The disease was already treatable, but the treatment involved a month's
hospital stay and daily injections, putting it out of reach for most victims of
the disease. In India, the disease is most prevalent in Bihar. It also strikes
hard in neighboring Nepal and Bangladesh.
"This disease hits the poor, and the treatment cost is very high," said Dr.
Shyam Sundar, a professor of medicine at Benares Hindu University in India and
lead author of the study. "The capacity to treat these patients in hospitals is
limited. So many patients go untreated, and they die."
The miltefosine treatment one or two pills a day for 28 days does not
require hospitalization. Dr. Sundar said he hoped that the pills would become
available at cost of about $50 for a month's supply. "Unless it's affordable,
there's no point in it being available," he said.
Dr. Robert Ridley, who coordinates product research and development at the
World Health Organization's tropical disease research program, said miltefosine
could prove an important tool in controlling the disease and lowering the number
of deaths. "It's the first time we've had a drug that can be orally
administrated to treat visceral leishmaniasis," he said.
The maker of miltefosine, Zentaris of Germany, is in talks with the Indian
government and the World Health Organization on how to make the drug available
at an affordable cost. "We are working on it heavily," said Dr. Mathias Pietras,
head of marketing and communication for Zentaris.

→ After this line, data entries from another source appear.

(** The number printed by [print_player_stat] is the value that the
    objective of the model takes on the solution. *)
Theorem bench_statistic_is_objective
  (num_players num_rounds num_courts : Z) (m : CpModel BenchAlloc.var)
  (a : valuation BenchAlloc.var) :
  BenchAlloc.main num_players num_rounds num_courts = Ok m ->
  solution m a = true ->
  exists vars,
    objective m = Some vars
    /\ BenchPrinter.print_player_stat a num_players num_rounds
       = sum (map (Value a) vars).
Proof.
  intros Hmain Hsol.
  pose proof (bench_main_inv _ _ _ _ Hmain) as (_ & _ & Hc).
  assert (Hobj : objective m
                 = Some (BenchAlloc.objective1_vars num_players num_rounds)).
  { unfold BenchAlloc.main, floor_div, ceil_div in Hmain.
    destruct (num_players =? 0); [discriminate|]. simpl in Hmain.
    destruct (num_players - num_courts * 4 =? 0); [discriminate|].
    simpl in Hmain. injection Hmain as <-. reflexivity. }
  exists (BenchAlloc.objective1_vars num_players num_rounds).
  split; [exact Hobj|].
  assert (Hin : forall c,
    In c (BenchAlloc.objective1 num_players num_rounds) -> holds a c = true).
  { intros c Hcin. apply (solution_holds m a c Hsol). rewrite Hc.
    do 3 (apply in_or_app; right). exact Hcin. }
  unfold BenchPrinter.print_player_stat, BenchAlloc.objective1_vars.
  rewrite sum_flat_map, sum_map_flat_map. apply sum_map_ext. intros p1 Hp1.
  rewrite sum_flat_map, sum_map_flat_map. apply sum_map_ext. intros p2 Hp2.
  rewrite sum_flat_map, sum_map_flat_map. apply sum_map_ext. intros t1 Ht1.
  rewrite map_map. apply sum_map_ext. intros t2 Ht2.
  rewrite (reified_eq_Value a (BenchAlloc.b_pair p1 p2 t1 t2)
             [BenchAlloc.bench p1 t1; BenchAlloc.bench p2 t1;
              BenchAlloc.bench p1 t2; BenchAlloc.bench p2 t2] 4).
  - cbn [map sum fold_right].
    replace (Value a (BenchAlloc.bench p1 t1)
             + (Value a (BenchAlloc.bench p2 t1)
                + (Value a (BenchAlloc.bench p1 t2)
                   + (Value a (BenchAlloc.bench p2 t2) + 0))))
      with (Value a (BenchAlloc.bench p1 t1) + Value a (BenchAlloc.bench p2 t1)
            + Value a (BenchAlloc.bench p1 t2) + Value a (BenchAlloc.bench p2 t2))
      by lia.
    reflexivity.
  - intros c Hcin. apply Hin. unfold BenchAlloc.objective1.
    apply in_flat_map. exists p1. split; [exact Hp1|].
    apply in_flat_map. exists p2. split; [exact Hp2|].
    apply in_flat_map. exists t1. split; [exact Ht1|].
    apply in_flat_map. exists t2. split; [exact Ht2 | exact Hcin].
Qed.
(** * Lexora: a shallow embedding of the retrieval pipeline (chat.py) and of
    the ingestion helpers (ingest.py), with the properties the specification
    states about them.

    Conventions of the embedding.
    - A Python [str] is a list of Unicode code points ([list N]); [len] is
      [length].  ASCII literals are written with [lit].
    - A Python [int] is a [Z]; a similarity score (a finite float) is a [Q].
    - A Python [dict] is an association list in insertion order with unique
      keys ([dict_set] overwrites in place or appends).
    - Code that may raise returns a [result]; code that talks to a service
      threads a state holding the pending service outcomes and the log of the
      calls made so far. *)

From Stdlib Require Import ZArith NArith QArith String Ascii DecimalString.
From Stdlib Require Import Lia Sorted Permutation DecimalZ.
From stdpp Require Import base option list gmap.

Close Scope Q_scope.
Open Scope Z_scope.
#[local] Set Warnings "-register-all".

(* ===================================================================== *)
(** * Python values and string operations                                 *)
(* ===================================================================== *)

Module Py.

Definition str := list N.

(** An ASCII literal as a Python string. *)
Definition lit (s : string) : str := map N_of_ascii (list_ascii_of_string s).

(** [str(z)] / [f"{z}"] for an int. *)
Definition str_of_Z (z : Z) : str := lit (NilZero.string_of_int (Z.to_int z)).

Inductive result (A : Type) : Type :=
| Ok (a : A)
| Raise (e : str).
Arguments Ok {A} a.
Arguments Raise {A} e.

Fixpoint str_eqb (a b : str) : bool :=
  match a, b with
  | [], [] => true
  | x :: a', y :: b' => (x =? y)%N && str_eqb a' b'
  | _, _ => false
  end.

(** [c.isspace()] for a code point, the set [str.strip()] removes. *)
Definition is_space (c : N) : bool :=
  (((9 <=? c) && (c <=? 13)) || ((28 <=? c) && (c <=? 32))
   || (c =? 133) || (c =? 160) || (c =? 5760)
   || ((8192 <=? c) && (c <=? 8202))
   || (c =? 8232) || (c =? 8233) || (c =? 8239) || (c =? 8287)
   || (c =? 12288))%N.

Fixpoint lstrip_by (p : N -> bool) (s : str) : str :=
  match s with
  | [] => []
  | c :: r => if p c then lstrip_by p r else s
  end.

Definition strip_by (p : N -> bool) (s : str) : str :=
  rev (lstrip_by p (rev (lstrip_by p s))).

(** [s.strip()] *)
Definition strip (s : str) : str := strip_by is_space s.

(** [s.strip(chars)] *)
Definition strip_chars (chars : str) (s : str) : str :=
  strip_by (fun c => existsb (N.eqb c) chars) s.

(** Truth value of a string: [bool(s)]. *)
Definition truthy (s : str) : bool :=
  match s with [] => false | _ => true end.

(** [s.split(sep)] for a one-character separator. *)
Fixpoint split (sep : N) (s : str) : list str :=
  match s with
  | [] => [[]]
  | c :: r =>
      if (c =? sep)%N then [] :: split sep r
      else match split sep r with
           | w :: ws => (c :: w) :: ws
           | [] => [[c]]
           end
  end.

(** [s.rsplit(sep, 1)[0]] for a one-character separator: the part before the
    last separator, or the whole string when there is none. *)
Definition rsplit1_head (sep : N) (s : str) : str :=
  if existsb (N.eqb sep) s
  then rev (tail (lstrip_by (fun c => negb (c =? sep)%N) (rev s)))
  else s.

(** [sep.join(xs)] *)
Fixpoint join (sep : str) (xs : list str) : str :=
  match xs with
  | [] => []
  | [x] => x
  | x :: r => x ++ sep ++ join sep r
  end.

(** [xs[:n]] for any int [n] (a negative bound counts from the end). *)
Definition slice_to {A} (n : Z) (xs : list A) : list A :=
  if 0 <=? n then take (Z.to_nat n) xs
  else take (length xs - Z.to_nat (- n)) xs.

(** [len(xs)] as a Python int. *)
Definition len {A} (xs : list A) : Z := Z.of_nat (length xs).

(** ** Dictionaries in insertion order *)

Definition dict (V : Type) := list (str * V).

Fixpoint dict_get {V} (k : str) (d : dict V) : option V :=
  match d with
  | [] => None
  | (k', v) :: r => if str_eqb k k' then Some v else dict_get k r
  end.

(** [d[k] = v]: overwrite in place, or append a new key. *)
Fixpoint dict_set {V} (k : str) (v : V) (d : dict V) : dict V :=
  match d with
  | [] => [(k, v)]
  | (k', v') :: r =>
      if str_eqb k k' then (k', v) :: r else (k', v') :: dict_set k v r
  end.

Definition dict_keys {V} (d : dict V) : list str := map fst d.
Definition dict_values {V} (d : dict V) : list V := map snd d.

(** ** JSON-shaped values *)

Inductive value : Type :=
| VNone
| VBool (b : bool)
| VInt (z : Z)
| VFloat (q : Q)
| VStr (s : str)
| VList (l : list value)
| VDict (d : list (str * value)).

(** The interpreter tables the code relies on and this development does not
    fix: Unicode case mapping and character classes, the printing of floats
    and of quoted strings, and the iteration order of a [set] of strings
    (which depends on the per-process hash seed). *)
Record runtime : Type := {
  str_upper : str -> str;            (* s.upper() *)
  is_word : N -> bool;               (* \w of the re module *)
  digit_value : N -> option Z;       (* \d, with the digit's value for int() *)
  float_repr : Q -> str;             (* repr(x) for a float *)
  str_repr : str -> str;             (* repr(s) for a str *)
  set_order : list str -> list str   (* list(set(xs)) *)
}.

End Py.
Import Py.

(* ===================================================================== *)
(** * hashlib.md5 and UTF-8 encoding                                      *)
(* ===================================================================== *)

Module MD5.

Definition w32 (x : Z) : Z := x mod 2 ^ 32.

Definition rotl (x c : Z) : Z :=
  w32 (Z.lor (Z.shiftl x c) (Z.shiftr x (32 - c))).

Definition not32 (x : Z) : Z := Z.lxor x 4294967295.

Definition shifts : list Z :=
  [7; 12; 17; 22; 7; 12; 17; 22; 7; 12; 17; 22; 7; 12; 17; 22;
   5; 9; 14; 20; 5; 9; 14; 20; 5; 9; 14; 20; 5; 9; 14; 20;
   4; 11; 16; 23; 4; 11; 16; 23; 4; 11; 16; 23; 4; 11; 16; 23;
   6; 10; 15; 21; 6; 10; 15; 21; 6; 10; 15; 21; 6; 10; 15; 21].

Definition sines : list Z :=
  [3614090360; 3905402710; 606105819; 3250441966;
   4118548399; 1200080426; 2821735955; 4249261313;
   1770035416; 2336552879; 4294925233; 2304563134;
   1804603682; 4254626195; 2792965006; 1236535329;
   4129170786; 3225465664; 643717713; 3921069994;
   3593408605; 38016083; 3634488961; 3889429448;
   568446438; 3275163606; 4107603335; 1163531501;
   2850285829; 4243563512; 1735328473; 2368359562;
   4294588738; 2272392833; 1839030562; 4259657740;
   2763975236; 1272893353; 4139469664; 3200236656;
   681279174; 3936430074; 3572445317; 76029189;
   3654602809; 3873151461; 530742520; 3299628645;
   4096336452; 1126891415; 2878612391; 4237533241;
   1700485571; 2399980690; 4293915773; 2240044497;
   1873313359; 4264355552; 2734768916; 1309151649;
   4149444226; 3174756917; 718787259; 3951481745].

Definition quad : Type := Z * Z * Z * Z.

Definition init : quad := (1732584193, 4023233417, 2562383102, 271733878).

(** Little-endian 32-bit words of a 64-byte block. *)
Fixpoint words (bytes : list Z) : list Z :=
  match bytes with
  | b0 :: b1 :: b2 :: b3 :: r =>
      (b0 + 256 * b1 + 65536 * b2 + 16777216 * b3) :: words r
  | _ => []
  end.

Definition round (m : list Z) (st : quad) (i : nat) : quad :=
  let '(a, b, c, d) := st in
  let '(f, g) :=
    if (i <? 16)%nat then (Z.lor (Z.land b c) (Z.land (not32 b) d), i)
    else if (i <? 32)%nat
         then (Z.lor (Z.land d b) (Z.land (not32 d) c), ((5 * i + 1) mod 16)%nat)
    else if (i <? 48)%nat
         then (Z.lxor (Z.lxor b c) d, ((3 * i + 5) mod 16)%nat)
    else (Z.lxor c (Z.lor b (not32 d)), ((7 * i) mod 16)%nat) in
  let f' := w32 (f + a + nth i sines 0 + nth g m 0) in
  (d, w32 (b + rotl f' (nth i shifts 0)), b, c).
Lemma main_turn_stops_witness :
  (Stop_exception (ValueError (lit "Invalid phone number")) = Stop_IndexError
   /\ forallb chr_isspace (lit "add Ann 12345") = true)
  \/ (Stop_exception (ValueError (lit "Invalid phone number")) = Stop_SystemExit 0
      /\ exists args : list pystr,
           str_split (lit "add Ann 12345") = lit "close" :: args
           \/ str_split (lit "add Ann 12345") = lit "exit" :: args)
  \/ (Stop_exception (ValueError (lit "Invalid phone number"))
      = Stop_exception (ValueError (lit "Invalid phone number"))
      /\ exists key phone : pystr,
           str_split (lit "add Ann 12345") = [lit "add"; key; phone]
           /\ Phone_validate phone = false)
  \/ (Stop_exception (ValueError (lit "Invalid phone number"))
      = Stop_exception invalid_birthday
      /\ exists key text : pystr,
           str_split (lit "add Ann 12345") = [lit "add-birthday"; key; text]
           /\ AddressBook_find (fst (fst (main session))) key <> None
           /\ forall dt : datetime, ~ lenient_dmY text dt)
  \/ (Stop_exception (ValueError (lit "Invalid phone number"))
      = Stop_exception OverflowError
      /\ (exists args : list pystr,
            str_split (lit "add Ann 12345") = lit "birthdays" :: args)
      /\ MAXORDINAL < toordinal (mkdate 2024 12 20) + 7).
Proof.
  apply (main_turn_stops (fst (fst (main session))) (mkdate 2024 12 20)
           (lit "add Ann 12345")).
  - exists session. reflexivity.
  - vm_compute. reflexivity.
Defined.

(** ** phone on the states of the program, and the usage answers *)

Lemma cli_reachable_cli_invariant (st : State) : cli_reachable st -> cli_invariant st.
Proof.
  intros [input <-]. apply main_loop_invariant, empty_book_invariant.
Qed.

(** X23: In every state of the program, [phone] with a name answers "Contact
    <name> not found" when the name is not a key of the book, and else
    the one phone of the contact, which is never the empty string: an
    existing contact is never reported as not found. *)
Theorem phone_handler_cli (st : State) (c key : pystr) :
  cli_reachable st ->
  (AddressBook_find st key = None ->
   phone_handler st [c; key] = lit "Contact " ++ key ++ lit " not found")
  /\ (forall record : ref,
        AddressBook_find st key = Some record ->
        exists (obj : RecordObj) (p : Phone),
          deref st record = Some obj
          /\ phones obj = [p]
          /\ value p <> []
          /\ phone_handler st [c; key] = value p).
Proof.
  intros Hreach. apply cli_reachable_cli_invariant in Hreach.
  destruct Hreach as (Hname & _ & _ & Hone & _).
  unfold AddressBook_find. split.
  - intros Hnone. unfold phone_handler, AddressBook_show_phone, book_get.
    now rewrite Hnone.
  - intros record Hfind.
    destruct (Hname key record (dict_get_In _ _ _ Hfind)) as (obj & Hobj & _).
    assert (Hget : book_get st key = Some (record, obj))
      by (apply book_get_Some; auto).
    destruct (Hone _ (book_get_In _ _ _ _ Hget)) as (p & Hp & Hne).
    cbn [snd] in Hp. exists obj, p. repeat (split; [assumption |]).
    unfold phone_handler, AddressBook_show_phone. rewrite Hget, Hp.
    cbn [map join]. destruct (value p); [congruence | reflexivity].
Qed.
Fixpoint parse_tokens (ts : list Token) (p : Parser) : option JSValue :=
  match ts with
  | t :: ts' =>
      match parse_token p t with
      | Some p' => parse_tokens ts' p'
      | None => None
      end
  | [] =>
      match p with
      | PDone v => Some v
      | _ => None
      end
  end.

Definition JSON_parse (text : string) : option JSValue :=
  match tokenize text with
  | Some ts => parse_tokens ts (PValue [])
  | None => None
  end.

(** ** The environment and the effect monad *)

Inductive Exn : Type :=
| SyntaxError | TypeError | SecurityError | QuotaExceededError.

(** [localStorage]: the stored items, the space the origin may use (counted
    in code units of keys and values, [None] for no limit) and whether access
    is refused altogether. *)
Record Storage : Type := {
  items : gmap string string;
  quota : option nat;
  denied : bool
}.

(** What a pending timer does when it fires: the closure it was created
    with, bound to the component instance that created it. *)
Inductive TimerAction : Type :=
| HideTooltip (instance : nat)      (* () => setVisibleTooltip(null) *)
| FadeInDone (instance : nat).      (* () => setIsFadingIn(false) *)

Record Timer : Type := {
  timer_id : N;
  due : N;
  action : TimerAction
}.

(** The observable calls of the program, oldest first. *)
Inductive Effect : Type :=
| call_getItem (key : string)
| call_setItem (key value : string)
| console_error (message : string) (error : Exn)
| console_log_choice (choice : nat)       (* `Player chose: ${choice}` *)
| console_log_restart (chapter : JSValue) (* `Restarting chapter ${chapter}` *)
| sound_started.                          (* source.start(0) *)

Record Env : Type := {
  localStorage : Storage;
  now : N;                  (* the clock, in milliseconds *)
  timers : list Timer;      (* pending timers, the next to fire first *)
  next_timer : N;           (* the id the next setTimeout returns *)
  trace : list Effect
}.

Definition with_localStorage (s : Storage) (env : Env) : Env :=
  {| localStorage := s; now := now env; timers := timers env;
     next_timer := next_timer env; trace := trace env |}.

Definition with_trace (t : list Effect) (env : Env) : Env :=
  {| localStorage := localStorage env; now := now env; timers := timers env;
     next_timer := next_timer env; trace := t |}.

Definition emit (e : Effect) (env : Env) : Env := with_trace (trace env ++ [e]) env.

Inductive Outcome (A : Type) : Type :=
| Return (a : A)
| Throw (e : Exn).
Arguments Return {A} a.
Arguments Throw {A} e.

Definition Eff (A : Type) : Type := Env -> Outcome A * Env.

Definition ret {A} (a : A) : Eff A := fun env => (Return a, env).

Definition throw {A} (e : Exn) : Eff A := fun env => (Throw e, env).

Definition bind {A B} (c : Eff A) (k : A -> Eff B) : Eff B :=
  fun env =>
    match c env with
    | (Return a, env') => k a env'
    | (Throw e, env') => (Throw e, env')
    end.

Definition try_catch {A} (body : Eff A) (handler : Exn -> Eff A) : Eff A :=
  fun env =>
    match body env with
    | (Return a, env') => (Return a, env')
    | (Throw e, env') => handler e env'
    end.

Declare Scope eff_scope.
Delimit Scope eff_scope with eff.
Notation "x <- c ;; k" := (bind c (fun x => k))
  (at level 100, c at level 99, k at level 200, right associativity) : eff_scope.
Notation "c ;; k" := (bind c (fun _ => k))
  (at level 100, k at level 200, right associativity) : eff_scope.
Notation "'try' body 'catch' handler" := (try_catch body handler)
  (at level 100, body at level 200, handler at level 9) : eff_scope.
Local Open Scope eff_scope.

Definition perform (e : Effect) : Eff unit := fun env => (Return tt, emit e env).

(** ** The platform calls of the progress store *)

Definition storage_size (m : gmap string string) : nat :=
  map_fold (fun k v n => String.length k + String.length v + n) 0 m.

Definition getItem (key : string) : Eff (option string) :=
  perform (call_getItem key);;
  fun env =>
    if denied (localStorage env) then (Throw SecurityError, env)
    else (Return (items (localStorage env) !! key), env).

(** A write that cannot be done throws and leaves the stored items alone. *)
Definition setItem (key value : string) : Eff unit :=
  perform (call_setItem key value);;
  fun env =>
    let st := localStorage env in
    let items' := <[key := value]> (items st) in
    if denied st then (Throw SecurityError, env)
    else
      match quota st with
      | Some q =>
          if (q <? storage_size items')%nat then (Throw QuotaExceededError, env)
          else (Return tt, with_localStorage
                             {| items := items'; quota := quota st; denied := false |} env)
      | None =>
          (Return tt, with_localStorage
                        {| items := items'; quota := quota st; denied := false |} env)
      end.

Definition JSON_parse_eff (text : string) : Eff JSValue :=
  match JSON_parse text with
  | Some v => ret v
  | None => throw SyntaxError
  end.

(** [o.k]: reading a property of [null] or [undefined] is a [TypeError]. *)
Definition get_member (o : JSValue) (k : string) : Eff JSValue :=
  match o with
  | JUndefined | JNull => throw TypeError
  | _ => ret (member o k)
  end.

(** ** The progress store *)

Definition GAME_STATE_KEY : string := "somnumGameState".

Definition defaultGameState : JSValue :=
  JObj [("currentChapter", JNum 1); ("unlockedChapters", JNum 1)].

(** [if (savedState)]: [null] and the empty string are falsy. *)
Definition truthy_item (savedState : option string) : bool :=
  match savedState with
  | Some text => negb (String.eqb text "")
  | None => false
  end.

(** The [try] block either reaches its [return parsedState] ([Some]) or
    falls through ([None]) to [return defaultGameState]. *)
Definition loadGameState : Eff JSValue :=
  returned <-
    (try
       (savedState <- getItem GAME_STATE_KEY;;
        if truthy_item savedState then
          parsedState <- JSON_parse_eff (default "" savedState);;
          currentChapter <- get_member parsedState "currentChapter";;
          both <- (if ToBoolean currentChapter
                   then get_member parsedState "unlockedChapters"
                   else ret currentChapter);;
          if ToBoolean both then ret (Some parsedState) else ret None
        else ret None)
     catch
       (fun error =>
          perform (console_error "Failed to load game state:" error);;
          ret None));;
  match returned with
  | Some parsedState => ret parsedState
  | None => ret defaultGameState
  end.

Dr. Ridley said, "I would envisage early on in the coming year that all
issues would have been sorted out."
In the study, 299 patients with moderate leishmaniasis took miltefosine while
99 others received injections of the drug amphotericin B, the current treatment.
At the end of the treatment, no signs of the parasite were found in either
group.
Six months later, several in the miltefosine group suffered relapses, leaving
a 94 percent cure rate. The cure rate for amphotericin B was 97 percent.
Miltefosine was discovered by German scientists in the mid-1980's and looked
promising against breast cancer, but gastrointestinal side effects in clinical
trials derailed its chances. A topical form of the drug has been developed to
treat skin lesions from the spread of breast cancer.
In the lower doses used to treat leishmaniasis, side effects have not been
severe. Nearly 40 percent of the patients taking miltefosine suffered some
vomiting and 20 percent suffered diarrhea, but the symptoms generally lasted
only one or two days. "Not a big deal," Dr. Sundar said. "Most patients
tolerated it very well."
Additional studies will examine practical considerations such as the
distribution policies to ensure that pregnant women do not take miltefosine.
Animal studies indicate the drug might damage a fetus.
"These sorts of operational issues are the sorts of things being looked at,"
Dr. Ridley said. "Everyone is very enthusiastic about the prospects."
Other studies will look at whether the drug is also effective against strains
of leishmaniasis in Africa and South America. The disease has also spread more
widely into southern Europe in recent years.